A journey into openness and honesty… Distilling truths about ourselves, others and life from shared experiences… Learning to live consistently with that truth… Becoming free to be who we truly are…

Archive for the ‘Death and Beyond’ Category

Losing Rosie… 3 years on…

Yesterday was a tough day. For most people it was the AFL Grand Final, but for the family and I Sept 30th is Rosie’s birthday… she would have turned 61 this year.

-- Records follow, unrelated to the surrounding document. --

Lemma generate_users_default_returns num_users w :
  0 < num_users ->
  clock w (clock_pos w) <= clock w (S (clock_pos w)) ->
  returns (generate_users (Some num_users) None None) w
    (fun df =>
       List.length df = Z.to_nat num_users /\
       StronglySorted by_join_date df /\
       Forall (fun user =>
                 user_segment user = None /\
                 date_of (clock w (clock_pos w)) - 90 <= join_date user
                   <= date_of (clock w (S (clock_pos w)))) df).
Proof.
  intros Hn Hclock.
  set (c0 := clock w (clock_pos w)) in *.
  set (c1 := clock w (S (clock_pos w))) in *.
  assert (Hdays : 0 <= days_between_instants c1 (c0 - timedelta_days 90)).
  { unfold days_between_instants, timedelta_days, SECONDS_PER_DAY.
    apply Z.div_pos; lia. }
  assert (H90 : date_of (c0 - timedelta_days 90) = date_of c0 - 90).
  { unfold date_of, timedelta_days, SECONDS_PER_DAY.
    replace (c0 - 90 * 86400) with (c0 + (-90) * 86400) by lia.
    rewrite Z.div_add by lia; lia. }
  unfold generate_users, returns; cbv zeta; cbn [default_to].
  cbn [bind datetime_now ret]; fold c0 c1.
  match goal with
  | |- exists a w', ?m ?w1 = _ /\ _ =>
      destruct (generate_users_loop_returns (c0 - timedelta_days 90) c1 w1
                  Hn Hdays)
        as (df & w' & Hrun & Hf & Hlen & Hsorted & Hall)
  end.
  exists df, w'; split; [exact Hrun|]; split.
  - eapply frame_trans; [|exact Hf]; repeat split.
  - repeat split; try assumption.
    eapply Forall_impl; [|exact Hall]; cbv beta.
    intros user ((_ & _ & _ & _ & Hseg) & Hrange); rewrite H90 in Hrange.
    split; [exact Hseg|exact Hrange].
Qed.

(** Called without dates, for a positive count and a clock that does not
    go back between its two readings, [generate_users] returns exactly
    that many rows in ascending order of join date, each joined within
    the 90 days before the day of the first reading or on a later day up
    to the day of the second. *)
Theorem generate_users_default_range (num_users : Z) (w : World) :
  0 < num_users ->
  clock w (clock_pos w) <= clock w (S (clock_pos w)) ->
  exists df w',
    generate_users (Some num_users) None None w = Ok (df, w') /\
    List.length df = Z.to_nat num_users /\
    StronglySorted by_join_date df /\
    Forall (fun user =>
              date_of (clock w (clock_pos w)) - 90 <= join_date user
                <= date_of (clock w (S (clock_pos w)))) df.
Proof.
  intros Hn Hclock.
  destruct (generate_users_default_returns w Hn Hclock)
    as (df & w' & Hrun & _ & Hlen & Hsorted & Hall).
  exists df, w'; repeat split; try assumption.
  eapply Forall_impl; [|exact Hall]; cbv beta; tauto.
Qed.

(** For a positive count and an end date before the start date,
    [generate_users] raises the [ValueError] of [np.random.randint]. *)
Theorem generate_users_reversed_range_raises
    (num_users start_date end_date : Z) (w : World) :
  0 < num_users ->
  end_date < start_date ->
  generate_users (Some num_users) (Some start_date) (Some end_date) w
    = Raise (ValueError "low >= high").
Proof.
  intros Hn Hlt.
  assert (Hdays : days_between_instants end_date start_date + 1 <= 0).
  { unfold days_between_instants, SECONDS_PER_DAY.
    pose proof (Z.div_lt_upper_bound (end_date - start_date) 86400 0
                  ltac:(lia) ltac:(lia)); lia. }
  unfold generate_users; cbv zeta; cbn [default_to].
  destruct (Z.to_nat num_users) as [|n] eqn:E; [lia|].
  cbn [bind ret for_range_append]; unfold generate_user; cbv zeta.
  cbn [bind uuid4]; unfold randint.
  destruct (Z.ltb_spec 0 (days_between_instants end_date start_date + 1));
    [lia|reflexivity].
Qed.

Lemma segment_of_cases row :
  segment_of row = "medium_engagement" \/ segment_of row = "low_engagement".
Proof.
  rewrite segment_of_spec; unfold engagement_score_spec.
  destruct (verified_neighborhood row);
    repeat (destruct (String.eqb (age_group row) _);
            [vm_compute; auto|]);
    vm_compute; auto.
Qed.

Lemma generate_user_segments_never_high_aux df :
  Forall segmented (generate_user_segments df).
Proof.
  rewrite generate_user_segments_map, Forall_map, Forall_forall.
  intros row _; unfold segmented; cbn [user_segment set_user_segment].
  destruct (segment_of_cases row) as [-> | ->]; auto.
Qed.

(** Whatever the rows, [generate_user_segments] gives each of them the
    segment [medium_engagement] or [low_engagement]: no score of the rule
    exceeds 0.7, and [high_engagement] is never assigned. *)
Theorem generate_user_segments_never_high (df : list User) :
  Forall segmented (generate_user_segments df).
Proof. exact (generate_user_segments_never_high_aux df). Qed.

(** For a user of a table [generate_user_segments] returned, every
    probability [generate_user_session] compares a draw with lies between
    0 and 1, whatever the A/B group. *)
Theorem segmented_users_rates_within_unit
    (df : list User) (user : User) (ab_group : string) (r : Q) :
  In user (generate_user_segments df) ->
  In r (composed_rates
          (default_to (user_segment user) "medium_engagement") ab_group) ->
  (0 <= r /\ r <= 1)%Q.
Proof.
  intros Hin.
  pose proof (generate_user_segments_never_high_aux df) as Hall.
  rewrite Forall_forall in Hall.
  destruct (Hall user Hin) as [-> | ->]; cbn [default_to];
    rewrite composed_rates_eq;
    destruct (String.eqb ab_group "treatment"); intros Hr;
    repeat (destruct Hr as [<-|Hr]; [unfold Qle; cbn; lia|]);
    destruct Hr.
Qed.

End UserExtras.

(** * The pipeline of [generate_data] *)

Section PipelineExtras.

Lemma generate_user_segments_sorted df :
  StronglySorted by_join_date df ->
  StronglySorted by_join_date (Users.generate_user_segments df).
Proof.
  rewrite generate_user_segments_map.
  induction 1 as [|row df Hs IH Hall]; cbn [map]; constructor; [exact IH|].
  rewrite Forall_map; eapply Forall_impl; [|exact Hall].
  intros other H; exact H.
Qed.

Lemma Events_init_returns seed w :
  returns (Events.init seed) w (fun _ => True).
Proof. eexists _, _; split; [reflexivity|]; repeat split. Qed.

End PipelineExtras.

(** * The further properties at concrete inputs *)

Section Witnesses.

Import Events.


Lemma event_table_ab_groups_witness :
  exists events w',
    generate_events_for_users [user_joined_earlier] None None example_world
      = Ok (events, w') /\
    Forall (fun e =>
              (exists user, In user [user_joined_earlier] /\
                            user_id e = Users.user_id user) /\
              ab_group e = ab_group_of (py_hash example_world) (user_id e))
      events /\
    (forall e1 e2, In e1 events -> In e2 events ->
       user_id e1 = user_id e2 -> ab_group e1 = ab_group e2).
Proof. apply event_table_ab_groups; reflexivity. Defined.

Lemma event_table_time_window_witness :
  exists events w',
    generate_events_for_users [user_joined_earlier] None None example_world
      = Ok (events, w') /\
    Forall (fun e => exists user i,
              In user [user_joined_earlier] /\
              user_id e = Users.user_id user /\
              to_datetime (Users.join_date user) <= event_timestamp e /\
              event_timestamp e
                < to_datetime (Users.join_date user + 30 + 1) + 112 /\
              event_timestamp e
                < to_datetime (date_of (clock example_world i) + 1) + 112)
      events.
Proof. apply (event_table_time_window _ None None); reflexivity. Defined.

Lemma event_table_funnel_counts_witness :
  exists events w',
    generate_events_for_users [user_joined_earlier] None None example_world
      = Ok (events, w') /\
    non_increasing (map snd (funnel_data events)).
Proof. apply event_table_funnel_counts; reflexivity. Defined.

Lemma event_table_ab_counts_witness :
  exists events w',
    generate_events_for_users [user_joined_earlier] None None example_world
      = Ok (events, w') /\
    (snd (ab_counts events "treatment")
       <= fst (ab_counts events "treatment"))%nat.
Proof. apply event_table_ab_counts; reflexivity. Defined.

Lemma event_table_size_witness :
  exists events w',
    generate_events_for_users [user_joined_earlier] None None example_world
      = Ok (events, w') /\
    (List.length events <= 5 * (1 * Z.to_nat (5 - 1)))%nat.
Proof.
  apply (event_table_size [user_joined_earlier] None None example_world).
  reflexivity.
Defined.

Lemma event_table_empty_range_raises_witness :
  generate_events_for_users [user_joined_earlier] (Some (5, 5)) None
    example_world
    = Raise (ValueError "low >= high").
Proof.
  apply event_table_empty_range_raises; [discriminate|cbn; lia].
Defined.

Lemma generate_users_table_witness :
  exists df w',
    Users.generate_users (Some 3) (Some 0) (Some 864000) example_world
      = Ok (df, w') /\
    List.length df = 3%nat /\
    StronglySorted by_join_date df /\
    Forall (fun user => 0 <= Users.join_date user <= 10) df.
Proof. apply generate_users_table; lia. Defined.

Lemma generate_users_row_fields_witness :
  exists df w',
    Users.generate_users (Some 3) (Some 0) (Some 864000) example_world
      = Ok (df, w') /\
    Forall (user_row_ok 0 864000) df.
Proof. apply generate_users_row_fields; lia. Defined.

Lemma generate_users_default_range_witness :
  exists df w',
    Users.generate_users (Some 3) None None example_world = Ok (df, w') /\
    List.length df = 3%nat /\
    StronglySorted by_join_date df /\
    Forall (fun user => 20000 - 90 <= Users.join_date user <= 20000) df.
Proof.
  apply generate_users_default_range; [lia|cbn; lia].
Defined.

Lemma generate_users_reversed_range_raises_witness :
  Users.generate_users (Some 3) (Some 864000) (Some 0) example_world
    = Raise (ValueError "low >= high").
Proof. apply generate_users_reversed_range_raises; lia. Defined.
(** * CEAP dashboard: the risk-scoring engine of [scripts/prepare-data.py]

    A shallow embedding of the data-preparation script and the properties of
    its risk-scoring core.

    Numeric conventions of the embedding.
    - Monetary amounts are the two-decimal values of the expense table, held
      as an integer number of centavos ([Z]); a missing value (pandas NaN) is
      [None].
    - Quantities derived from the data (totals, percentages, means, z-scores,
      the chi-squared statistic) are exact rationals ([Q]).
    - The risk score, which the script builds from its own literals, the
      reported p-value and the HHI value with its cut points are binary64
      floats, computed with the kernel's primitive floats exactly as Python
      computes them, [round(x, 2)] included.
    - The peer statistics are embedded a second time in binary64 (module
      [PeerStatistics]): [np.mean] and [np.std] round at every step, and the
      guard on the standard deviation reads the rounded value. *)

From Stdlib Require Import ZArith QArith Qround Qabs Qpower Lqa Floats Uint63.
From Stdlib Require Import Bool List String Ascii Lia Sorted Permutation FinFun.
From Stdlib Require Import DecimalString DecimalFacts DecimalPos OrderedTypeEx.
Import ListNotations.

Set Warnings "-inexact-float".
Local Open Scope string_scope.
Local Open Scope list_scope.
Local Open Scope Z_scope.

(** ** Python primitives used by the script *)

Module Py.

(** Outcome of an expression that may raise. *)
Inductive res (A : Type) : Type :=
| Ok (a : A)
| ValueError.
Arguments Ok {A} a.
Arguments ValueError {A}.

Definition bind {A B} (m : res A) (k : A -> res B) : res B :=
  match m with
  | Ok a => k a
  | ValueError => ValueError
  end.

Fixpoint mapM {A B} (f : A -> res B) (l : list A) : res (list B) :=
  match l with
  | [] => Ok []
  | x :: t => bind (f x) (fun y => bind (mapM f t) (fun ys => Ok (y :: ys)))
  end.

(** Round half to even of the quotient [n / d], [d > 0]. *)
Definition round_half_even (n d : Z) : Z :=
  let q := n / d in
  let r := n mod d in
  match 2 * r ?= d with
  | Lt => q
  | Gt => q + 1
  | Eq => if Z.even q then q else q + 1
  end.

(** [round(x, 2)] on an exact rational. *)
Definition Qround2 (x : Q) : Q :=
  round_half_even (Qnum x * 100) (Zpos (Qden x)) # 100.

(** [round(x, 2)] on a binary64 float [x = m * 2^e]: the exact value of [x]
    is rounded to two decimals, half to even, and the decimal [k / 100] is
    read back as the nearest float, which is the correctly rounded quotient
    of [k] by 100 as long as [k] is itself a float.  A float that is a whole
    number, or so large that [k] is not below 2^53 (floats are then more
    than 0.01 apart), is its own rounding; zeros, infinities and NaN are
    returned unchanged. *)
Definition round2 (x : float) : float :=
  match Prim2SF x with
  | S754_finite s m e =>
      if 0 <=? e then x
      else
        let k := round_half_even (100 * Zpos m) (2 ^ (- e)) in
        if k <? 2 ^ 53
        then let r := (PrimFloat.of_uint63 (Uint63.of_Z k) / 100)%float in
             if s then (- r)%float else r
        else x
  | _ => x
  end.
Lemma destroy_after_failed_init_witness :
  _load_library linux_host (Some bad_so) (blank, w0) =
    (inr failing_lib, (blank, emit (ev_CDLL bad_so) w0)) /\
  fst (xdl_init failing_lib (engine (snd (blank (E := nat), emit (ev_CDLL bad_so) w0)))) = None /\
  let failed := snd (__init__ linux_host (Some bad_so) (blank, w0)) in
  _context (fst failed) = Some None /\
  __del__ failed = (inr tt, failed) /\
  destroy 3 failed = (inr tt, failed) /\
  cleanups (log (snd (snd (destroy 3 failed)))) = cleanups (log (snd failed)).
Proof.
  split; [reflexivity|]. split; [reflexivity|].
  exact (destroy_after_failed_init linux_host (Some bad_so) w0 failing_lib
           (blank, emit (ev_CDLL bad_so) w0) 3 eq_refl eq_refl).
Defined.

Lemma convenience_dispatch_witness :
  In (sqrt linux_host, "sqrt")
     [(sin linux_host, "sin"); (cos linux_host, "cos"); (sqrt linux_host, "sqrt")] /\
  In (lower (platform_system linux_host), "libxdl_ffi.so") naming /\
  possible_paths linux_host "libxdl_ffi.so" =
    ([debug_so] ++ release_so :: ["./libxdl_ffi.so"; "libxdl_ffi.so"])%list /\
  Forall (fun q => os_path_exists linux_host q = false) [debug_so] /\
  os_path_exists linux_host release_so = true /\
  ctypes_CDLL linux_host release_so = inr stub_lib /\
  fst (xdl_init stub_lib (engine w0)) = Some 4096 /\
  sqrt linux_host one w0 =
    (inr one,
     {| engine := 1%nat;
        log := [ev_exists debug_so; ev_exists release_so; ev_CDLL release_so;
                ev_xdl_init;
                ev_xdl_call_function (Some 4096) [115; 113; 114; 116; 0] (Some [one]) 1;
                ev_xdl_cleanup 4096] |}).
Proof.
  assert (H0 : In (sqrt linux_host, "sqrt")
                 [(sin linux_host, "sin"); (cos linux_host, "cos");
                  (sqrt linux_host, "sqrt")])
    by (right; right; left; reflexivity).
  assert (H1 : In (lower (platform_system linux_host), "libxdl_ffi.so") naming)
    by (right; left; reflexivity).
  assert (H3 : Forall (fun q => os_path_exists linux_host q = false) [debug_so])
    by (constructor; [reflexivity | constructor]).
  split; [exact H0|]. split; [exact H1|]. split; [reflexivity|].
  split; [exact H3|]. split; [reflexivity|]. split; [reflexivity|].
  split; [reflexivity|].
  exact (proj1 (convenience_dispatch linux_host (sqrt linux_host) "sqrt" one w0 H0)
           "libxdl_ffi.so" [debug_so] release_so ["./libxdl_ffi.so"; "libxdl_ffi.so"]
           stub_lib 4096 H1 eq_refl H3 eq_refl eq_refl eq_refl).
Defined.
(** * FightLight: the project-state model and the routes that edit it

    A shallow embedding of [hlc_core/models.py] (the pydantic models
    [TimeRange], [VideoFile], [Highlight], [ProjectState] and the three
    methods of [ProjectState]) and of the [/select] and [/nudge] routes of
    [hlc_ui/app.py], with the properties the specification states about them.

    Python's [float] is IEEE 754 binary64.  It is modelled by the bit-level
    specification [spec_float] of the Standard Library, instantiated at
    precision 53 and maximal exponent 1024, so that additions, subtractions
    and comparisons round and treat NaN, infinities and signed zeros the way
    the interpreter does. *)

From stdpp Require Import gmap strings list.
From Stdlib Require Import ZArith Lia.
From Stdlib Require Import Floats.SpecFloat.

#[local] Set Warnings "-register-all".
#[local] Open Scope Z_scope.

(** ** Python floats *)

Module PyFloat.

Definition prec : Z := 53.
Definition emax : Z := 1024.

Definition float : Type := spec_float.

(** A [spec_float] is a float of the interpreter when its mantissa and
    exponent are in canonical form. *)
Definition valid (x : float) : Prop := valid_binary prec emax x = true.

Definition zero : float := S754_zero false.

(** [float(z)] for an integer literal [z]. *)
Definition of_Z (z : Z) : float := binary_normalize prec emax z 0 false.
(* ===== verification/_CoqProject ===== *)
-Q . S2P
Prelude.v
CoreTypes.v
Slots.v
Bitmap.v
Metadata.v
Channel.v
Sync.v
Cancel.v
Kprint.v
Memory.v
ReadyQueue.v
QueuePool.v
TimerHeap.v
Config.v
Arch.v
Parking.v
Sched.v
SchedPool.v
Facade.v
KsvcTypes.v
KsvcRouter.v
KsvcRing.v
KsvcRingPool.v
KsvcUring.v
KsvcPool.v
KsvcDispatch.v
KsvcReactor.v
KsvcKmod.v
Gerror.v
GerrorErrno.v
ConnSlab.v
KernelIo.v
Echo.v
Httpd.v
HttpdRun.v
GvtHttpd.v
StreamServers.v
Programs.v
Launch.v
Smoke.v
Wrkr.v
Lemma saw_closed_pos (s : shared * list thread) l : l ∈ s.2 → doing l = RecvClosed → 0 < sum_over saw_closed s.2.
Proof.
  intros [l1 [l2 Hl]]%list_elem_of_split Hd. rewrite Hl, sum_over_middle.
  unfold saw_closed at 1. rewrite Hd.
  assert (0 ≤ sum_over saw_closed (l1 ++ l2)); [|lia].
  apply sum_over_nonneg. intros x _. unfold saw_closed. destruct (doing x); lia.
Qed.
End ChannelPool.
Arguments shared : clear implicits.
Arguments act : clear implicits.
Arguments thread : clear implicits.
End ChannelPool.

(** ** Properties *)

(** C35: The channel is a bounded FIFO queue under every interleaving of any
    number of threads that send, receive, clone, move and drop handles: the
    messages received so far followed by the buffered ones are exactly the
    messages whose [send] or [try_send] succeeded, in the order of their
    insertion; none is lost, duplicated or reordered, and the buffer never
    holds more than [capacity] messages. *)
Theorem channel_fifo {T} cap (s : ChannelPool.shared T * list (ChannelPool.thread T)) :
  0 ≤ cap → reachable ChannelPool.step (ChannelPool.init cap) s →
  let c := ChannelPool.chan s.1 in
  ChannelPool.received s.1 ++ ChannelInner.buffer c = ChannelPool.sent s.1 ∧
  ChannelInner.len c ≤ ChannelInner.capacity c.
Proof. intros Hcap Hr. by apply ChannelPool.chan_reachable_inv in Hr as [? ? _ _ _ _ _ _ _ _ _ _ _]. Qed.

(** The run of the witnesses: thread 0 moves the receiver to thread 1, which
    finds the buffer empty; thread 0 then sends a message and drops the last
    sender; thread 1 goes on and sees no sender left. *)
Definition chan_race : ChannelPool.shared Z * list (ChannelPool.thread Z) :=
  (ChannelPool.Shared (ChannelInner.mk [42] 1 [] [] true 0 1) false false 0 0 [42] [],
   [ChannelPool.Thread 0 0 ChannelPool.Idle; ChannelPool.Thread 0 1 ChannelPool.RecvClosed]).

Lemma chan_race_reachable : reachable ChannelPool.step (ChannelPool.init 1) chan_race.
Proof.
  eexists. split; [by exists 1%nat|]. unfold chan_race, ChannelPool.step. simpl.
  pool_by 0%nat ChannelPool.st_give_receiver. pool_by 1%nat ChannelPool.st_take_receiver.
  pool_by 1%nat ChannelPool.st_call_recv.
  pool_by 1%nat (ChannelPool.st_pop_empty _ _ _ SchedError.TryRecv _ _ ChannelPool.RecvCount).
  pool_by 0%nat (ChannelPool.st_call_send _ _ _ 42). pool_by 0%nat ChannelPool.st_send_open.
  pool_by 0%nat (ChannelPool.st_push _ _ _ _ _ _ _ _ _ 42). pool_by 0%nat ChannelPool.st_send_wake.
  pool_by 0%nat ChannelPool.st_drop_last_sender. pool_by 0%nat ChannelPool.st_drop_sender_close.
  pool_by 0%nat ChannelPool.st_drop_sender_wake. pool_by 1%nat ChannelPool.st_recv_closed.
  constructor.
Qed.

Lemma channel_fifo_witness :
  ChannelPool.received chan_race.1 ++ ChannelInner.buffer (ChannelPool.chan chan_race.1) = [42].
Proof. exact (proj1 (channel_fifo 1 chan_race ltac:(lia) chan_race_reachable)). Defined.

(** The [closed] flag is exact: whenever no drop of a last handle is in
    progress, the channel is closed exactly when one side has no handle left,
    and the two counters are the numbers of handles that exist. *)
Theorem channel_closed_iff {T} cap (s : ChannelPool.shared T * list (ChannelPool.thread T)) :
  0 ≤ cap → reachable ChannelPool.step (ChannelPool.init cap) s →
  ChannelPool.s_lock s.1 = false → ChannelPool.r_lock s.1 = false →
  let c := ChannelPool.chan s.1 in
  (ChannelInner.closed c = true ↔ ChannelInner.sender_count c = 0 ∨ ChannelInner.receiver_count c = 0) ∧
  ChannelInner.sender_count c = sum_over ChannelPool.senders s.2 + ChannelPool.transit_s s.1 ∧
  ChannelInner.receiver_count c = sum_over ChannelPool.receivers s.2 + ChannelPool.transit_r s.1.
Proof.
  intros Hcap Hr Hsl Hrl.
  apply ChannelPool.chan_reachable_inv in Hr as [_ _ Hs Hrc _ Hthr Hds Hdr _ Hcl Hcs Hcr _]; [|done].
  rewrite Hsl in Hds. rewrite Hrl in Hdr.
  destruct (ChannelPool.sums_rest [] s.2) as (_ & _ & ? & ? & _); [constructor|done|]. simpl in *.
  split_and!; [|done|done]. split; [done|]. intros [Hz|Hz]; [destruct (Hcs Hz)|destruct (Hcr Hz)]; done || lia.
Qed.

Lemma channel_closed_iff_witness :
  ChannelInner.closed (ChannelPool.chan chan_race.1) = true ↔
  ChannelInner.sender_count (ChannelPool.chan chan_race.1) = 0 ∨
  ChannelInner.receiver_count (ChannelPool.chan chan_race.1) = 0.
Proof. exact (proj1 (channel_closed_iff 1 chan_race ltac:(lia) chan_race_reachable eq_refl eq_refl)). Defined.

(** When [recv] returns [Err(ChannelClosed)] the decision is final: no
    sender handle exists any more, and however the run goes on no message is
    ever pushed again. *)
Theorem recv_closed_is_final {T} cap (s : ChannelPool.shared T * list (ChannelPool.thread T)) l :
  0 ≤ cap → reachable ChannelPool.step (ChannelPool.init cap) s →
  l ∈ s.2 → ChannelPool.doing l = ChannelPool.RecvClosed →
  ChannelInner.sender_count (ChannelPool.chan s.1) = 0 ∧
  ∀ s', rtc ChannelPool.step s s' →
    ChannelPool.sent s'.1 = ChannelPool.sent s.1 ∧
    ChannelInner.sender_count (ChannelPool.chan s'.1) = 0.
Proof.
  intros Hcap Hr Hl Hd. apply ChannelPool.chan_reachable_inv in Hr as Hinv; [|done].
  assert (H0 := ChannelPool.inv_saw _ Hinv (ChannelPool.saw_closed_pos s l Hl Hd)).
  split; [done|]. intros s' Hs'. by eapply ChannelPool.no_sender_rtc.
Qed.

We lost Rosie to cancer on Oct 29th 2014. Almost 3 years have passed… so much has happened and yet our feelings still run very deep on these days.

They say time heals, and yes, it does to a point. Some aspects of grief will always remain. You never stop loving someone you loved deeply for 35 years… and that’s exactly how it should be.

So what’s it like, 3 years on?

Wrapping up Rosie’s life…

For the last two years Facebook popped up reminders for Rosie’s Birthday. For many this unexpected reminder was confronting and painful. To lessen the sting of friends being caught off guard, last year I put up a post in advance.  All this year I intended to memorialize Rosie’s facebook account before her birthday. (Memorialization means we can still see her timeline, but no longer add posts or comments, and will no longer receive birthday notifications.)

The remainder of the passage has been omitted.